支付宝身份验证接口踩坑实录-PHP(基于ThinkPHP5)(第二版更新中)
源码:https://download.csdn.net/download/qq_34050360/12418202
快速接入地址:
https://opendocs.alipay.com/open/20181012100420932508/quickstart#%E4%B8%8B%E8%BD%BD%E6%9C%8D%E5%8A%A1%E7%AB%AF%20SDK
首先讲集成sdk,直接放sdk下载地址:
https://openhome.alipay.com/doc/sdkDownload.resource?sdkType=PHP
将下载好的sdk解压放入extend 里面,目录层级注意一下,便于后面用 require 引入三个类库。
引入规则:
require ROOT_PATH.'/extend/alipay/aop/AopClient.php';
require ROOT_PATH.'/extend/alipay/aop/request/AlipayUserCertifyOpenInitializeRequest.php';
require ROOT_PATH.'/extend/alipay/aop/request/AlipayUserCertifyOpenCertifyRequest.php';实例化的时候要加斜杠:
$aop = new \AopClient();接下来第一步就是验签了,坑也随之而来。

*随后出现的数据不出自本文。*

(** X22. [handleSubmit] does nothing without an organization id.
    Otherwise, whatever the backend answers, it sends one update, for the
    organization's id, that writes the name, the accountant email and
    [settings] and nothing else; the new [settings] hold the form's pib,
    pdv_number, address, email and phone and keep every other key of the
    old settings. The organizations are refreshed only when the update
    was accepted, and the loading flag is cleared at the end. *)
Theorem handleSubmit_merges_settings
    (currentOrganization : option OrganizationWithRole)
    (formData : Settings.FormData) (response : option string) :
  let done := handleSubmit currentOrganization formData response in
  ((currentOrganization = None
    \/ exists org, currentOrganization = Some org /\ id org = "") -> done = [])
  /\ (forall org,
        currentOrganization = Some org -> id org <> "" ->
        filter (fun e => is_write e = true) done
          = [ UpdateOrganization (submitted org formData) (id org) ]
        /\ upd_name (submitted org formData) = Settings.name formData
        /\ upd_accountant_email (submitted org formData)
           = Settings.accountant_email formData
        /\ (forall f, upd_settings (submitted org formData) !! key f
                      = Some (in_form f formData))
        /\ (forall k, (forall f, k <> key f) ->
                      upd_settings (submitted org formData) !! k
                      = settings_of org !! k)
        /\ head done = Some (SetLoading true)
        /\ last done = Some (SetLoading false)
        /\ existsb is_refresh done
           = match response with Some _ => false | None => true end).
Proof.
  cbv zeta. unfold handleSubmit. split.
  - intros [-> | (org & -> & ->)]; reflexivity.
  - intros org -> Hid. rewrite (truthy_string _ Hid). cbn [negb].
    repeat apply conj; try reflexivity.
    + now destruct response.
    + apply submitted_settings_field.
    + apply submitted_settings_other.
    + now destruct response.
    + now destruct response.
Qed.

首先确保公钥私钥是对的(开发者私钥就是应用私钥,支付宝公钥是支付宝给的,这个自行解决,卡在这里就可以自行放弃了,生活很美好,为什么要写代码来折磨自己)
1./*'请填写开发者私钥去头去尾去回车,一行字符串'*/
2./*'请填写支付宝公钥,一行字符串'*/第二步就是支付宝本身的坑,直接上代码了。
此处数次跟官方技术沟通,被告知,沙箱环境没有用,无法辅助测试,无语更无奈(沙箱环境: https://openhome.alipay.com/platform/demoManage.htm#/alipay.user.certify.open.initialize)
第一步:alipay.user.certify.open.initialize(身份认证初始化服务):
https://opendocs.alipay.com/apis/api_2/alipay.user.certify.open.initialize
请求示例(此处注意有坑:这个帖子一直提醒我,但是被我一直忽略 https://www.uzhan5.com/post/6504)
官方代码:
$aop = new AopClient ();
$aop->gatewayUrl = 'https://openapi.alipay.com/gateway.do';
$aop->appId = 'your app_id';
$aop->rsaPrivateKey = '请填写开发者私钥去头去尾去回车,一行字符串';
$aop->alipayrsaPublicKey='请填写支付宝公钥,一行字符串';
$aop->apiVersion = '1.0';
$aop->signType = 'RSA2';
$aop->postCharset='GBK';
$aop->format='json';
//$request = new AlipayUserCertifyOpenInitializeRequest (); //TODO 官方这个地方写错了,应该用下面的代码才能实现
$request = new AlipayUserCertifyOpenQueryRequest();
$request->setBizContent("{" .
"\"outer_order_no\":\"ZGYD201809132323000001234\"," .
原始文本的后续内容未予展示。